The anti-tunnel barrier along Israel-Gaza Strip border (sometimes referred to as the smart wall on the Israel-Gaza Strip border) is an underground slurry wall constructed by Israel along the entire  length of the Israel-Gaza Strip border to prevent anti-Israel militant groups operating in the  Gaza Strip, especially Hamas (which Israel, along with other countries, regards as a terrorist group), from infiltration into Israel by digging tunnels under the Gaza–Israel barrier. The project includes excavation to classified depths, and the construction of thick concrete walls combined with sensors and alarm devices.

The underground anti-tunnel barrier, and 81% of the barrier above the ground was completed in March 2021. The whole project was completed in December 2021. The project had been estimated to cost 3 billion shekels ($833 million) to 3.5 billion shekels ($1.11 billion). It is located entirely on Israeli land.

Background 
Because of the effectiveness of the Israel–Gaza barrier in stopping infiltration of Israel by Palestinian militants, Hamas adopted a strategy of digging tunnels under the barrier. On 25 June 2006, Palestinians used an 800-metre tunnel dug over a period of months to infiltrate Israel. They attacked a patrolling Israeli armored unit, killed two Israeli soldiers, and captured another one, Gilad Shalit.

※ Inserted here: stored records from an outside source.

(* ===== verification/Auth.v ===== *)
(** [internal/grpc/auth.go]: the authentication interceptor: API keys with a
    replay cache, mutual TLS and JWT.

    A request is two steps on the interceptor's state: [check_age], which reads
    the clock, and [store_and_verify], whose [LoadOrStore] on the [sync.Map] is
    atomic; nothing after it reads the map.  [validateAPIKeyAuth] is one after
    the other; [auth_step] lets other requests and the cleanup come between
    them.  The clock is an argument, in nanoseconds since 1970.  The order in
    which [Range] visits the map and in which [sort.Slice] leaves entries of
    equal timestamp is the class [GoOrder]. *)

From S2P Require Import Prelude GoBytes GoFmt Json Grpc.
From stdpp Require Import sorting.
From Stdlib Require Import Ascii String.
#[local] Open Scope Z_scope.

(** * Definitions *)

Record APIMetadata : Type := mkAuth { ApiKey : string; Timestamp : Z; Signature : string }.

Definition maxRequestAge : Z := 5 * 60 * 10 ^ 9.
Definition maxTimestampMapSize : Z := 100000.

Record AuthConfig : Type := mkAuthConfig {
  EnableMTLS : bool;
  CACertPath : string;
  EnableTokenAuth : bool;
  JWTSecretKey : string;
  TokenExpiry : Z;
  EnableAPIKeyAuth : bool;
  APIKeys : gmap string string
}.

Abbreviation MemoryAPIKeyStore := (gmap string string).
Definition AddKey (s : MemoryAPIKeyStore) (apiKey secret : string) : MemoryAPIKeyStore :=
  <[apiKey := secret]> s.
Definition GetSecret (s : MemoryAPIKeyStore) (apiKey : string) : string := default "" (s !! apiKey).

(** The reasons of a refusal. *)
Inductive auth_error : Type :=
  | EReadCA | EPEM | EParseCA
  | EMissingKey | EInvalidKey | ETooOld | EReplay | EBadSignature
  | ETLSRequired | ECertRequired | EBadCert | EMTLSRequired
  | EMissingMetadata | EMissingHeader | EBadFormat | EBadToken | ETokenExpired | EMissingNode
  | ESigning.

Record timestampEntry : Type := mkEntry { e_key : string; e_timestamp : Z }.

(** The library promises an enumeration of the map and a sorted permutation, no more. *)
Class GoOrder : Type := {
  map_Range : gset string → list string;
  sort_Slice : list timestampEntry → list timestampEntry
}.

Class GoOrderLaws `{GoOrder} : Prop := {
  map_Range_elements s : map_Range s ≡ₚ elements s;
  sort_Slice_perm l : sort_Slice l ≡ₚ l;
  sort_Slice_sorted l : Sorted (λ a b, e_timestamp a ≤ e_timestamp b) (sort_Slice l)
}.

Section Auth.
Context `{X509, Hmac256, JWT, GoOrder}.

Record AuthInterceptor : Type := mkInterceptor {
  ai_config : AuthConfig;
  caCert : option Certificate;
  keyStore : option MemoryAPIKeyStore;
  seenRequests : gset string;
  timestampCount : Z;
  apiKeyEnabled : bool;
  stopped : bool
}.

Definition set_seen (a : AuthInterceptor) (s : gset string) (n : Z) : AuthInterceptor :=
  mkInterceptor (ai_config a) (caCert a) (keyStore a) s n (apiKeyEnabled a) (stopped a).

Definition loadCA (fs : gmap string (list byte)) (config : AuthConfig) : result auth_error (option Certificate) :=
  if EnableMTLS config && bool_decide (CACertPath config ≠ "") then
    match fs !! CACertPath config with
    | None => Err EReadCA
    | Some pem =>
        match pem_Decode pem with
        | Some (ty, der) =>
            if decide (ty = "CERTIFICATE") then
              match ParseCertificate der with Some c => Ok (Some c) | None => Err EParseCA end
            else Err EPEM
        | None => Err EPEM
        end
    end
  else Ok None.

Definition NewAuthInterceptor (fs : gmap string (list byte)) (config : AuthConfig)
  : result auth_error AuthInterceptor :=
  let enabled := EnableAPIKeyAuth config && bool_decide (0 < Z.of_nat (size (APIKeys config))) in
  ca ← loadCA fs config;
  Ok (mkInterceptor config ca
        (if enabled then Some (map_fold (λ k v s, AddKey s k v) ∅ (APIKeys config)) else None)
        ∅ 0 enabled false).

Definition auth_Stop (a : AuthInterceptor) : AuthInterceptor :=
  mkInterceptor (ai_config a) (caCert a) (keyStore a) (seenRequests a) (timestampCount a)
    (apiKeyEnabled a) true.

Definition GetTimestampCount (a : AuthInterceptor) : Z := timestampCount a.

(** ** API keys *)

Definition int64 (z : Z) : Prop := - 2 ^ 63 ≤ z < 2 ^ 63.

(** [time.Unix(ts, 0)] as nanoseconds: the package keeps seconds since the year 1 in an [int64]. *)
Definition unix_time (ts : Z) : Z := (i64 (ts + 62135596800) - 62135596800) * 10 ^ 9.

(** [time.Since] saturates, which does not change a comparison with five minutes. *)
Definition too_old (now ts : Z) : bool := bool_decide (maxRequestAge < now - unix_time ts).

Definition replayKey (apiKey : string) (ts : Z) : string := (apiKey ++ String ":" (Sprintf_int ts))%string.

Definition computeSignature (apiKey : string) (ts : Z) (method secret : string) : string :=
  let message := (apiKey ++ Sprintf_int ts ++ method)%string in
  base64_encode (hmac_sha256 (bytes_of_string secret) (bytes_of_string message)).

(** Up to the age check: the request is refused, or its secret is known. *)
Definition check_age (a : AuthInterceptor) (now : Z) (auth : APIMetadata) : go (result auth_error string) :=
  if decide (ApiKey auth = "") then Ret (Err EMissingKey)
  else
    match keyStore a with
    | None => Panic NilDereference
    | Some store =>
        let secret := GetSecret store (ApiKey auth) in
        if decide (secret = "") then Ret (Err EInvalidKey)
        else if too_old now (Timestamp auth) then Ret (Err ETooOld)
        else Ret (Ok secret)
    end.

Between January and October 2013, three other tunnels were identified – two of which were packed with explosives.

During the 2014 Gaza War, Israel encountered Hamas militants who emerged from tunnels into Israel and attacked soldiers along the border. After the war, Israel located and destroyed 32 tunnels. In 2018, Israel destroyed three new tunnels.

Underground barrier 
The anti-tunnel barrier was constructed in response to the large number of tunnels being dug by the Hamas regime, which could only be of use for infiltration by militants. In mid-2017, Israel began construction of the underground wall several meters in depth. The barrier is equipped with sensors that can detect tunnel construction.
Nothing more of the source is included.